**What to produce:** Print the records below word for word, beginning with the first line and ending once the line containing "belong to [cutset]. *)" is printed.
[[ Supplied records, beginning ]]
(** * The Kubernetes driver of devpod: [pkg/driver/kubernetes/run.go]

    A shallow embedding of [RunDevContainer], [runContainer],
    [getVolumeMount] and [StartDevContainer], and the properties of the
    lifecycle they implement (first run versus restart, mount to sub-path
    translation, seeding of the volume, security context of the pod).

    The driver talks to the cluster through [kubectl]; here every such call
    is answered by a [Cluster], a deterministic handler over an arbitrary
    world state, and is recorded together with its answer in the list of
    events a run produces.  Helpers of the driver that live in other files
    of the repository are fields of [Collaborators]. *)

From Stdlib Require Import ZArith String Ascii List DecimalString.
From Stdlib Require DecimalPos DecimalZ.
From stdpp Require Import base strings list gmap sorting.

Local Open Scope string_scope.
Local Open Scope list_scope.

(** ** Go primitives *)

(** Go's [error] values as this file builds them: a fresh message
    ([fmt.Errorf] without [%w], or whatever a collaborator returned) or an
    error wrapped with some context ([errors.Wrap], [errors.Wrapf],
    [fmt.Errorf] with [%w]). *)
Inductive error : Type :=
| New (msg : string)
| Wrap (cause : error) (msg : string).

(** [err.Error()]: the context, a colon, then the cause. *)
Fixpoint Error (e : error) : string :=
  match e with
  | New msg => msg
  | Wrap cause msg => msg +:+ ": " +:+ Error cause
  end.

(** [strconv.Itoa]. *)
Definition Itoa (i : Z) : string := NilZero.string_of_int (Z.to_int i).

(** The decimal notation of an integer written out digit by digit, which is
    what the specification means by the decimal slot index: [Itoa_decimal]
    below shows that [Itoa] computes it. *)




Fixpoint inCutset (cutset : string) (c : ascii) : bool :=
  match cutset with
  | EmptyString => false
  | String c' rest => if Ascii.eqb c c' then true else inCutset rest c
  end.

(** [strings.TrimRight(s, cutset)]: [s] without its trailing characters that
    belong to [cutset]. *)
Fixpoint TrimRight (s cutset : string) : string :=
  match s with
  | EmptyString => EmptyString
  | String c rest =>
      match TrimRight rest cutset with
      | EmptyString => if inCutset cutset c then EmptyString else String c EmptyString
      | trimmed => String c trimmed
      end
  end.

(** ** Data model *)

(** Package [pkg/devcontainer/config]: the fields [run.go] reads, and the
    declared users, which it never reads. *)
Module config.

Record Mount : Type := {
  Type_ : string;
  Source : string;
  Target : string;
}.

Record DevContainerConfig : Type := {
  Origin : string;
}.

Record MergedDevContainerConfig : Type := {
  Mounts : list Mount;
  CapAdd : list string;
  ContainerEnv : gmap string string;
  Privileged : option bool;
  ContainerUser : string;
  RemoteUser : string;
}.

Record ImageDetails : Type := {
  Entrypoint : list string;
  Cmd : list string;
  User : string;
}.

End config.
Export config.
[[ Supplied records, end ]]
**Result of this exercise:**
(** * The Kubernetes driver of devpod: [pkg/driver/kubernetes/run.go]

    A shallow embedding of [RunDevContainer], [runContainer],
    [getVolumeMount] and [StartDevContainer], and the properties of the
    lifecycle they implement (first run versus restart, mount to sub-path
    translation, seeding of the volume, security context of the pod).

    The driver talks to the cluster through [kubectl]; here every such call
    is answered by a [Cluster], a deterministic handler over an arbitrary
    world state, and is recorded together with its answer in the list of
    events a run produces.  Helpers of the driver that live in other files
    of the repository are fields of [Collaborators]. *)

From Stdlib Require Import ZArith String Ascii List DecimalString.
From Stdlib Require DecimalPos DecimalZ.
From stdpp Require Import base strings list gmap sorting.

Local Open Scope string_scope.
Local Open Scope list_scope.

(** ** Go primitives *)

(** Go's [error] values as this file builds them: a fresh message
    ([fmt.Errorf] without [%w], or whatever a collaborator returned) or an
    error wrapped with some context ([errors.Wrap], [errors.Wrapf],
    [fmt.Errorf] with [%w]). *)
Inductive error : Type :=
| New (msg : string)
| Wrap (cause : error) (msg : string).

(** [err.Error()]: the context, a colon, then the cause. *)
Fixpoint Error (e : error) : string :=
  match e with
  | New msg => msg
  | Wrap cause msg => msg +:+ ": " +:+ Error cause
  end.

(** [strconv.Itoa]. *)
Definition Itoa (i : Z) : string := NilZero.string_of_int (Z.to_int i).

(** The decimal notation of an integer written out digit by digit, which is
    what the specification means by the decimal slot index: [Itoa_decimal]
    below shows that [Itoa] computes it. *)




Fixpoint inCutset (cutset : string) (c : ascii) : bool :=
  match cutset with
  | EmptyString => false
  | String c' rest => if Ascii.eqb c c' then true else inCutset rest c
  end.

(** [strings.TrimRight(s, cutset)]: [s] without its trailing characters that
    belong to [cutset]. *)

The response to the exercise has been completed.